Written by Wilson, Community Worker
Jamella* didn’t say much the first time we met. She sat with her arms crossed, eyes flicking toward the floor whenever I asked a question.
15 years old and out of school for months, Jamella had withdrawn from nearly everything outside her home. Her mother wanted her back in a classroom. But Jamella? She just wanted to feel better – to feel okay enough to leave the house, maybe find a job one day. The idea of returning to school made her tense up. She didn’t say it outright, but you could hear it in her pauses. It wasn’t just social anxiety, it was a survival mechanism.

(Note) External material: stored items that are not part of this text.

(** ** Close *)
Lemma record_proposal_same d vid v app p fresh d' o :
  _record_proposal d vid v app p fresh = Ok (d', o) →
  votes (flow_db d') = votes (flow_db d) ∧ voted_markers d' = voted_markers d ∧ secret_ballots d' = secret_ballots d.
Proof.
  unfold _record_proposal. destruct (vb_proposal _); [|by intros [= <- _]]. intros Hr. inv_ok. by simplify_eq.
Qed.
Lemma try_stage_steps d app branch p note vid fresh d' s :
  _try_stage d app branch p note vid fresh = Ok (d', s) → steps d d'.
Proof.
  unfold _try_stage. destruct (stage_branch _ _ _ _ _ _ _ _) as [[x st]|e] eqn:E.
  - intros [= <- _]. unfold stage_branch in E. apply bind_ok in E as ([t|] & _ & E); [|done].
    unfold stage_fire in E. apply bind_ok in E as (pl & Hp & Hw).
    eapply status_change_steps. by eapply change_fire.
  - by destruct e; intros [= <- _].
Qed.
Lemma stage_branch_steps d vid v app branch p note decide_it fresh d' s o :
  _stage_branch d vid v app branch p note decide_it fresh = Ok (d', s, o) → steps d d'.
Proof.
  intros Hs. unfold _stage_branch in Hs. cbn zeta in Hs. apply bind_ok in Hs as ([d1 dec] & H1 & Hs).
  apply bind_ok in Hs as ([d2 st] & H2 & Hs).
  assert (steps d d1) as ->.
  { destruct (_ && _); [|by simplify_eq].
    apply record_proposal_same in H1 as (Hv & Hm & Hc). by apply steps_same, box_same. }
  assert (steps d1 d2) as ->.
  { destruct (vote_gremium_mismatch d v); [by simplify_eq|]. by eapply try_stage_steps. }
  destruct st; simplify_eq; [done|]. by apply steps_audit.
Qed.
Lemma link_branch_steps d vid s o : steps d (link_branch d vid s o).
Proof.
  apply steps_same. intros id. unfold link_branch. destruct s as [s|]; [|done].
  set (d1 := match votes _ !! vid with Some v => _ | None => d end).
  assert (Hb : box d1 id = box d id).
  { unfold d1. destruct (votes (flow_db d) !! vid) as [v|] eqn:Ev; [|done]. rewrite box_put.
    case_decide as Hi; [subst|done]. by rewrite (box_vote _ _ _ Ev). }
  by destruct o.
Qed.
(** A closed row is the close of its box, when the count gives its result. *)
Lemma closed_steps d vid v res er pr t :
  votes (flow_db d) !! vid = Some v → vote_status v = open →
  (v_kind (vo_row v) = _kind_of (vb_config (vo_body v)) → lot_of (vo_row v) = None →
     recount (vb_config (vo_body v)) (choices_of d vid) (vb_eligible_count (vo_body v)) =
       Some (res, lot_of (vo_row (closed_vote v res er pr t)))) →
  steps d (put_vote vid (closed_vote (_fix_attendance d vid v (vote_config v)) res er pr t) d).
Proof.
  intros Hv Hs Hr. apply steps_put. rewrite (box_vote _ _ _ Hv).
  set (v' := _fix_attendance d vid v (vote_config v)).
  assert (E : rules_of (closed_vote v' res er pr t) =
              moved_to closed (vb_eligible_count (vo_body v')) res (lot_of (vo_row (closed_vote v res er pr t)))
                (rules_of v)).
  { unfold v', _fix_attendance, rules_of, vote_status. by destruct (vo_meeting_id v). }
  rewrite E. apply b_close; [done|done|].
  unfold v', _fix_attendance. destruct (vo_meeting_id v); [|by left]. cbn.
  destruct (guests_vote (vote_config v)) eqn:Hg; [by right|by left].
Qed.
Lemma escaped_ok {A} (c : res pyexc A) a : escaped c = Ok a → c = Ok a.
Proof. destruct c; [|done]. by intros [= ->]. Qed.
Lemma close_vote_steps d vid p now clock fresh d' out :
  close_vote d vid p now clock fresh = Ok (d', out) → steps d d'.
Proof.
  intros Hc. unfold close_vote in Hc. apply bind_ok in Hc as (v & Hv%get_vote_ok & Hc).
  apply bind_ok in Hc as (u & Hs%raise_if_ok & Hc). bool_prop.
  destruct (v_kind (vo_row v)) eqn:Hk.
  - unfold _close_motion in Hc. cbn zeta in Hc. apply bind_ok in Hc as (o & Ho%escaped_ok & Hc).
    apply bind_ok in Hc as (_ & _ & Hc). apply bind_ok in Hc as ([[d1 st] dec] & Hb & Hc). simplify_eq.
    etransitivity; [|apply link_branch_steps].
    match type of Hb with context [vote_audit ?a ?b ?c ?e (put_vote _ _ _)] =>
      assert (steps d (vote_audit a b c e (put_vote vid
        (closed_vote (_fix_attendance d vid v (vote_config v)) (Some (result_text (motion_result o))) None None
           (default clock now)) d))) as ->
    end.
    { apply steps_audit, closed_steps; [done|done|]. intros Hkind Hl. rewrite Hk in Hkind.
      unfold vote_config, _aggregate in Ho. destruct (vb_config (vo_body v)) as [c|c|c]; [|done|done].
      cbn in Ho |- *. unfold eligible_of in Ho. rewrite Ho. f_equal. f_equal. exact (eq_sym Hl). }
    destruct (vo_application_id _); [by eapply stage_branch_steps|]. by simplify_eq.
  - unfold _close_election in Hc. cbn zeta in Hc. apply bind_ok in Hc as (o & Ho & Hc).
    apply bind_ok in Hc as (_ & _ & Hc). simplify_eq. apply steps_audit, closed_steps; [done|done|].
    intros Hkind Hl. unfold _election_outcome, election_config in Ho.
    destruct (vb_config (vo_body v)) as [c|c|c]; [done| |done]. cbn in Ho. apply escaped_ok in Ho.
    cbn. unfold eligible_of in Ho. by rewrite Ho.
  - unfold _close_poll in Hc. cbn zeta in Hc. apply bind_ok in Hc as (o & Ho & Hc).
    simplify_eq. apply steps_audit, closed_steps; [done|done|].
    intros Hkind Hl. unfold _poll_outcome, poll_config in Ho.
    destruct (vb_config (vo_body v)) as [c|c|c]; [done|done|]. cbn in Ho. apply escaped_ok in Ho.
    cbn. rewrite Ho. f_equal. f_equal. exact (eq_sym Hl).
Qed.
(* ===== verification/VoteCastFacts.v ===== *)
(** Who can cast a ballot: the gate of [cast] and its mirror [can_still_cast] agree, and the guard of
    each operation.  What a close does: an expired vote always ends, the branch that fires belongs to
    the result, and a refused branch leaves the application where it is. *)

From stdpp Require Import gmap strings.
From S2P Require Import Prelude PyStr PyNum PyValue JsonText VoteConfigs Tally TallyFacts Election FlowDb Decision.
From S2P Require Import FlowEngine FlowEngineFacts Policy Room VoteRows VoteService VoteClose VoteSpec.
From S2P Require Import VoteServiceFacts.

(** ** Every vote has a choice that it takes *)
Lemma forallb_true {A} (f : A → bool) l : (∀ x, x ∈ l → f x = true) → forallb f l = true.
Proof. intros H. apply forallb_forall. intros x Hx. apply H. by apply list_elem_of_In. Qed.

Lemma some_choice v :
  config_ok (vb_config (vo_body v)) → v_kind (vo_row v) = _kind_of (vb_config (vo_body v)) →
  ∃ choice s, _stored_choice v (vote_config v) choice = Ok s.
Proof.
  unfold _stored_choice, is_poll, is_election_vote, is_election, vote_config, poll_config, election_config.
  intros Hc ->. destruct (vb_config (vo_body v)) as [c|c|c]; cbn [_kind_of config_ok as_vote_config] in *.
  - unfold VoteConfig_valid in Hc. bool_prop. destruct (options c) as [|o l] eqn:Eo; [done|].
    exists (Answer (CText o)), o. repeat (rewrite bool_decide_false by done). cbn.
    rewrite bool_decide_true; [done|by left].
  - apply ElectionConfig_valid_facts in Hc as (_ & Hs & _). destruct (yes_no c) eqn:Ey.
    + exists (Answer (CText "abstain")), "abstain". rewrite bool_decide_false, bool_decide_true by done.
      unfold stored_choice. cbn. by rewrite Ey.
    + exists (Answer (CList [])), (encode_election_choice []).
      rewrite bool_decide_false, bool_decide_true by done. unfold stored_choice. cbn. rewrite Ey. cbn.
      change (Z.of_nat 0) with 0. destruct (Z.ltb_spec (seats c) 0); [lia|done].
  - apply PollConfig_valid_facts in Hc as (_ & _ & Hl). destruct (decide (mode c = date)) as [Hd|Hd].
    + exists (Answers ((λ k, (k, "no")) <$> option_ids c)), (encode_poll_answers ((λ k, (k, "no")) <$> option_ids c)).
      rewrite bool_decide_true by done. unfold poll_stored_choice. cbn -[option_ids encode_poll_answers].
      rewrite bool_decide_true by done.
      assert (E1 : ((λ k : string, (k, "no")) <$> option_ids c).*1 = option_ids c).
      { rewrite <- list_fmap_compose. cbn. by rewrite list_fmap_id. }
      rewrite E1. rewrite (forallb_true _ (option_ids c)) by (intros k Hk; by apply bool_decide_eq_true).
      cbn -[option_ids encode_poll_answers]. rewrite forallb_true; [done|].
      intros k Hk. apply list_elem_of_fmap in Hk as ([k' a] & -> & Hk).
      apply list_elem_of_fmap in Hk as (k2 & [= -> ->] & _). done.
    + exists (Answer (CList [])), (encode_election_choice []). rewrite bool_decide_true by done.
      unfold poll_stored_choice. cbn -[choice_limit]. rewrite bool_decide_false by done. cbn -[choice_limit].
      change (Z.of_nat 0) with 0. destruct (Z.ltb_spec (choice_limit c) 0); [lia|done].
Qed.

Section Casting.
Context `{VotingRightsLaws}.

Lemma cast_secret_ok d id s c : (∃ d', _cast_secret d id s c = Ok d') ↔ my_ballot d id s = false.
Proof. unfold _cast_secret, my_ballot. case_bool_decide; naive_solver. Qed.
Lemma my_ballot_same d d' id s : same_votes d d' → my_ballot d' id s = my_ballot d id s.
Proof. intros (_ & _ & _ & Hm & _). unfold my_ballot. by rewrite Hm. Qed.

(** The sub that a ballot of the principal runs under, own or represented. *)
Definition ballot_sub (d : RoomDb) (p : Principal) (v : Vote) (as_delegation : bool) : option string :=
  let '(blocked, delegator_sub) := rights_check d (sub p) (vo_meeting_id v) (vo_eligible_group v) in
  if as_delegation then
    match delegator_sub with
    | Some s => Some s
    | None => free_seat d (sub p) (vo_meeting_id v) (vo_eligible_group v)
    end
  else if negb blocked && _may_cast p (vo_eligible_group v) then Some (sub p) else None.
Lemma voter_iff d p v as_delegation row s :
  (∃ d', _voter d p v as_delegation row = Ok (s, d')) ↔ ballot_sub d p v as_delegation = Some s.
Proof.
  unfold _voter, ballot_sub, _represented_voter, _own_voter.
  destruct (rights_check _ _ _ _) as [blocked delegator]. destruct as_delegation.
  - destruct delegator as [x|]; [naive_solver|]. rewrite (free_seat_claim _ _ _ _ row).
    destruct (claim_seat _ _ _ _ _) as [[x d1]|]; cbn; naive_solver.
  - destruct blocked, (_may_cast p _); cbn; naive_solver.
Qed.
Lemma can_still_cast_subs d id v p now :
  can_still_cast d id v p now = true ↔
    vote_status v = open ∧ window_closed v now = false ∧ scope_permissions p = None ∧
    ∃ as_delegation s, ballot_sub d p v as_delegation = Some s ∧ my_ballot d id s = false.
Proof.
  unfold can_still_cast, ballot_sub. destruct (rights_check _ _ _ _) as [blocked delegator].
  case_bool_decide as Ho; cbn [negb]; [|naive_solver].
  destruct (window_closed v now); [naive_solver|].
  destruct (scope_permissions p) as [sc|].
  { rewrite bool_decide_true by by eexists. naive_solver. }
  rewrite bool_decide_false by (intros [? ?]; done).
  destruct (negb blocked && _may_cast p _ && negb (my_ballot d id (sub p))) eqn:E1.
  - bool_prop. split; [|done]. intros _. repeat split; try done. exists false, (sub p).
    by repeat match goal with Hx : _ = _ |- _ => rewrite Hx end.
  - set (rep := match delegator with Some s => Some s | None => _ end).
    split.
    + intros Hr. repeat split; try done. destruct rep as [s|]; [|done]. exists true, s. by apply negb_true_iff in Hr.
    + intros (_ & _ & _ & [|] & s & Hs & Hm); [by rewrite Hs, Hm|].
      destruct (negb blocked && _may_cast p _) eqn:E2; [|done]. injection Hs as <-. by rewrite Hm in E1.
Qed.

With her permission, I connected her with an organisation that supports young people through community-based mental health care. She was matched with befrienders who had faced their own struggles, and for the first time in a while, she wasn’t the only one trying to figure things out. That seemed to matter more than any formal intervention ever could.
Jim*, also 15, had stopped school too but for different reasons. He’s on the autism spectrum, and after an outburst that led to a police case, he shut down. Not emotionally, but logistically. He couldn’t concentrate, couldn’t sit still, couldn’t bring himself to engage in lessons when everything in his body was bracing for legal repercussions. His mother was supportive, but even she didn’t know what would help.
When we spoke, I asked if he thought there was anything he could do. Not to erase the past, but to show that he understood what happened and cared about repairing it. That led to a conversation about meeting the person affected by his outburst. It wasn’t an easy decision, but Jim agreed. He wanted to take accountability in a way that felt real, not forced.
I didn’t ask either of them to go back to school. That wasn’t the point. At Beyond, we try not to start with solutions. We start with the person. And if the goal is change, it has to come from them.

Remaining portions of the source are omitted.